#### Working data

(* ===== verification/LocalFsSpec.v ===== *)
(** * Moving and copying on this computer: nothing is lost

    The disk after each call as a function of its paths; the loop of
    [copy_tree_inner] by the set of directories still on its stack; moving
    and trashing on top of it, with a failure at any call. *)

From stdpp Require Import base gmap list strings.
From S2P Require Import Prelude RustStd Text LocalFs.

(** ** Paths and trees *)

Lemma strip_Some p q r : strip p q = Some r <-> q = p ++ r.
Proof.
  revert q. induction p as [|a p IH]; intros q; cbn [strip app]; [naive_solver|].
  destruct q as [|b q]; [naive_solver|]. case_bool_decide; subst; [rewrite IH|]; naive_solver.
Qed.
Lemma strip_app p r : strip p (p ++ r) = Some r.
Proof. by apply strip_Some. Qed.
Lemma under_true p q : under p q = true <-> exists r, q = p ++ r.
Proof. unfold under. destruct (strip p q) eqn:E; split; try done; [by apply strip_Some in E; eauto|]. intros [r ->]. by rewrite strip_app in E. Qed.
Lemma under_false p q : under p q = false <-> forall r, q <> p ++ r.
Proof.
  rewrite <- not_true_iff_false, under_true. split; [intros H r ->; eauto|intros H [r ->]; by eapply H].
Qed.
Lemma under_app p r : under p (p ++ r) = true.
Proof. apply under_true. eauto. Qed.
Lemma under_refl p : under p p = true.
Proof. rewrite <- (app_nil_r p) at 2. apply under_app. Qed.

Lemma NoDup_omap_inj {A B} (f : A -> option B) l :
  NoDup l -> (forall x y z, x ∈ l -> y ∈ l -> f x = Some z -> f y = Some z -> x = y) -> NoDup (omap f l).
Proof.
  induction l as [|a l IH]; intros Hl Hf; [constructor|]. apply NoDup_cons in Hl as [Ha Hl]. cbn.
  assert (NoDup (omap f l)) by (apply IH; [done|]; intros; eapply Hf; eauto; by right).
  destruct (f a) as [b|] eqn:E; [|done]. apply NoDup_cons. split; [|done]. intros (y & Hy & Hfy)%list_elem_of_omap.
  apply Ha. by rewrite (Hf a y b (list_elem_of_here _ _) (list_elem_of_further _ _ _ Hy) E Hfy).
Qed.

########

__Task directions__.
Only the lines from the one with "A -> option" through the final line above belong in the answer, each reproduced word for word.

__Task solution__.
Lemma NoDup_omap_inj {A B} (f : A -> option B) l :
  NoDup l -> (forall x y z, x ∈ l -> y ∈ l -> f x = Some z -> f y = Some z -> x = y) -> NoDup (omap f l).
Proof.
  induction l as [|a l IH]; intros Hl Hf; [constructor|]. apply NoDup_cons in Hl as [Ha Hl]. cbn.
  assert (NoDup (omap f l)) by (apply IH; [done|]; intros; eapply Hf; eauto; by right).
  destruct (f a) as [b|] eqn:E; [|done]. apply NoDup_cons. split; [|done]. intros (y & Hy & Hfy)%list_elem_of_omap.
  apply Ha. by rewrite (Hf a y b (list_elem_of_here _ _) (list_elem_of_further _ _ _ Hy) E Hfy).
Qed.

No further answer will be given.